Alexis cried out and arched against him, or would have, but the shield kept her flat, binding her to the stone floor of the sacred chamber hard enough to excite but not hurt her. They had played with restraints once or twice before, but not like this, not so she could feel his magic. The power was brutally erotic, as were the touch of his tongue and hands as he simultaneously drove her up and held her down.
The kernel of colored light within her expanded, reaching outward and straining toward a distant, unseen goal. She writhed as pleasure suffused her, sent her outside herself, hurtling through time and space to a world of hue. The spectrum surrounded her, light and color combining into tangible shapes and audible sounds. On one level she was aware of Nate’s mouth leaving her, and his big body moving up to cover hers. Another part of her, though, was caught, spinning out in a world of blue and gold, with ribbons of color twining around her, trailing from her in all directions.
She was in the sacred chamber with Nate; but she was in the sky too, in the realm of the gods. She saw them, impossibly beautiful, impossibly colorful. She was one of them, yet not, just as she was herself, yet not.

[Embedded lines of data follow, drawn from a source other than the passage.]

(* ===== verification/Bytes.v ===== *)
(** * Byte buffers

    The part of the [bytes] crate's [Buf]/[BufMut] interface the codecs use: a
    reader is the list of the bytes that remain; a writer is what has been written
    and how much room is left ([remaining_mut]). A byte is a [Z] in [0, 256). *)
From S2P Require Import Prelude.
From Stdlib Require Import ZArith Lia.
From stdpp Require Import base tactics option list numbers.

#[local] Open Scope Z_scope.

Abbreviation bytes := (list Z).

Definition is_byte (b : Z) : Prop := 0 <= b < 256.

(** ** Little-endian integers *)
Fixpoint le_split (n : nat) (z : Z) : bytes :=
  match n with O => [] | S n => z mod 256 :: le_split n (z / 256) end.

Fixpoint le_combine (bs : bytes) : Z :=
  match bs with [] => 0 | b :: bs => b + 256 * le_combine bs end.

(** The two's-complement reading of a [w]-bit word. *)
Definition to_signed (w z : Z) : Z := if z <? 2 ^ (w - 1) then z else z - 2 ^ w.

(** ** Readers: [get_uN_le] and [get_iN_le] panic when bytes are missing. *)
Definition get_le {E} (n : nat) (r : bytes) : result E (Z * bytes) :=
  if len r <? Z.of_nat n then Panic else Ok (le_combine (take n r), drop n r).
Definition get_i_le {E} (n : nat) (r : bytes) : result E (Z * bytes) :=
  '(z, r) ← get_le n r; Ok (to_signed (8 * Z.of_nat n) z, r).

(** ** Writers *)
Record Writer := mk_writer { out : bytes; remaining_mut : Z }.

(** What [put_slice] does when there is room. *)
Definition put (bs : bytes) (w : Writer) : Writer :=
  mk_writer (out w ++ bs) (remaining_mut w - len bs).

(** A growable buffer ([Vec], [BytesMut]). *)
Definition new_buf : Writer := mk_writer [] (2 ^ 63 - 1).

(** ** Facts *)
Section byte_facts.
Context (n : nat).

Lemma length_le_split z : length (le_split n z) = n.
Proof. revert z. induction n; intros z; cbn; auto. Qed.

Lemma le_split_bytes z : Forall is_byte (le_split n z).
Proof.
  revert z. induction n; intros z; cbn; constructor; auto. unfold is_byte. dlia.
Qed.

Lemma le_combine_split z : le_combine (le_split n z) = z mod 2 ^ (8 * Z.of_nat n).
Proof.
  revert z. induction n as [|m IH]; intros z; cbn [le_split le_combine].
  { rewrite Z.mod_1_r. done. }
  rewrite IH. replace (8 * Z.of_nat (S m)) with (8 + 8 * Z.of_nat m) by lia.
  rewrite Z.pow_add_r by lia. change (2 ^ 8) with 256.
  rewrite Z.rem_mul_r by lia. done.
Qed.

End byte_facts.

Lemma len_le_split n z : len (le_split n z) = Z.of_nat n.
Proof. unfold len. by rewrite length_le_split. Qed.

Lemma le_combine_bound bs :
  Forall is_byte bs -> 0 <= le_combine bs < 2 ^ (8 * Z.of_nat (length bs)).
Proof.
  induction 1 as [|b bs Hb _ IH]; cbn [le_combine length]; [done|].
  replace (8 * Z.of_nat (S (length bs))) with (8 + 8 * Z.of_nat (length bs)) by lia.
  rewrite Z.pow_add_r by lia. change (2 ^ 8) with 256. unfold is_byte in Hb. lia.
Qed.

Lemma le_split_combine bs :
  Forall is_byte bs -> le_split (length bs) (le_combine bs) = bs.
Proof.
  induction 1 as [|b bs Hb _ IH]; cbn [le_split le_combine length]; [done|].
  unfold is_byte in Hb. f_equal.
  - rewrite Z.mul_comm, Z.mod_add by done. by apply Z.mod_small.
  - rewrite Z.mul_comm, Z.div_add, (Z.div_small b) by lia. done.
Qed.

Lemma le_split_byte b : is_byte b -> le_split 1 b = [b].
Proof. intros Hb. cbn. by rewrite Z.mod_small. Qed.

Lemma to_signed_wrap w z :
  0 < w -> - 2 ^ (w - 1) <= z < 2 ^ (w - 1) -> to_signed w (wrap w z) = z.
Proof.
  intros Hw Hz. unfold to_signed, wrap.
  assert (2 ^ w = 2 * 2 ^ (w - 1)) as Hp.
  { replace w with (1 + (w - 1)) at 1 by lia. rewrite Z.pow_add_r by lia. done. }
  destruct (decide (0 <= z)).
  - rewrite Z.mod_small by lia. destruct (_ <? _) eqn:E; bsimp; lia.
  - rewrite <- (Z.mod_add z 1 (2 ^ w)), Z.mod_small by lia.
    destruct (_ <? _) eqn:E; bsimp; lia.
Qed.

Lemma get_le_app {E} n bs r :
  length bs = n -> get_le (E := E) n (bs ++ r) = Ok (le_combine bs, r).
Proof.
  intros <-. unfold get_le, len. rewrite length_app.
  destruct (_ <? _) eqn:E1; bsimp; [lia|].
  by rewrite take_app_length, drop_app_length.
Qed.

Lemma get_le_split {E} n z r :
  is_u (8 * Z.of_nat n) z -> get_le (E := E) n (le_split n z ++ r) = Ok (z, r).
Proof.
  intros Hz. rewrite get_le_app by apply length_le_split.
  rewrite le_combine_split. by rewrite Z.mod_small.
Qed.

Lemma get_i_le_split {E} n z r :
  (0 < n)%nat -> - 2 ^ (8 * Z.of_nat n - 1) <= z < 2 ^ (8 * Z.of_nat n - 1) ->
  get_i_le (E := E) n (le_split n (wrap (8 * Z.of_nat n) z) ++ r) = Ok (z, r).
Proof.
  intros Hn Hz. unfold get_i_le. rewrite get_le_split by (apply wrap_is_u; lia).
  cbn. by rewrite to_signed_wrap by lia.
Qed.

Lemma put_nil w : put [] w = w.
Proof. destruct w. unfold put, len. cbn. rewrite app_nil_r. f_equal. lia. Qed.

Lemma len_app {A} (l1 l2 : list A) : len (l1 ++ l2) = len l1 + len l2.
Proof. unfold len. rewrite length_app. lia. Qed.

Lemma len_cons {A} (x : A) (l : list A) : len (x :: l) = len l + 1.
Proof. unfold len. cbn [length]. lia. Qed.

Lemma len_nonneg {A} (l : list A) : 0 <= len l.
Proof. unfold len. lia. Qed.

Lemma len_map {A B} (f : A -> B) (l : list A) : len (map f l) = len l.
Proof. unfold len. by rewrite length_map. Qed.

Lemma put_put bs1 bs2 w : put bs2 (put bs1 w) = put (bs1 ++ bs2) w.
Proof. unfold put. cbn. rewrite len_app, <- app_assoc. f_equal. lia. Qed.

#[export] Hint Resolve le_split_bytes len_nonneg : cuprate.
#[export] Hint Rewrite @len_app @len_le_split put_put : cuprate.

Then the shield spell was gone and she was free to move. She didn’t go far, though, only enough to roll with Nate and rise above him. He was naked now, and so was she, their sodden clothing piled off to the side. The earth and sky combined within her for a second, letting her see his face, letting her see his reservations and his needs. Her heart cracked and bled at the knowledge that he didn’t want this, that he was sacrificing himself for a cause he didn’t fully embrace, compelled by the magic rather than choice.
Perhaps he saw her sadness, maybe just saw her hesitate; either way, he reached up, rising up to meet her, to cup her face in his hands and look into her eyes. “It’s okay, princess,” he said, and for the first time in many months, maybe ever, the term didn’t sound like an insult coming from him. It sounded like an endearment. Like a love word. “We’ll make it work.”
“Yes.” Somehow they would, she knew. There was no other option.
Letting herself sink into that promise, she touched her lips to his and let him guide her down, let his hard length fill her, stretch her until he was seated to the hilt. The feel of him inside set off a chain reaction of pleasure, each pulse showing a different color behind her eyelids as she let them drift shut.
“Lexie,” he said, his voice ragged on the syllables, his palms bracketing her hips, his fingertips digging into her skin.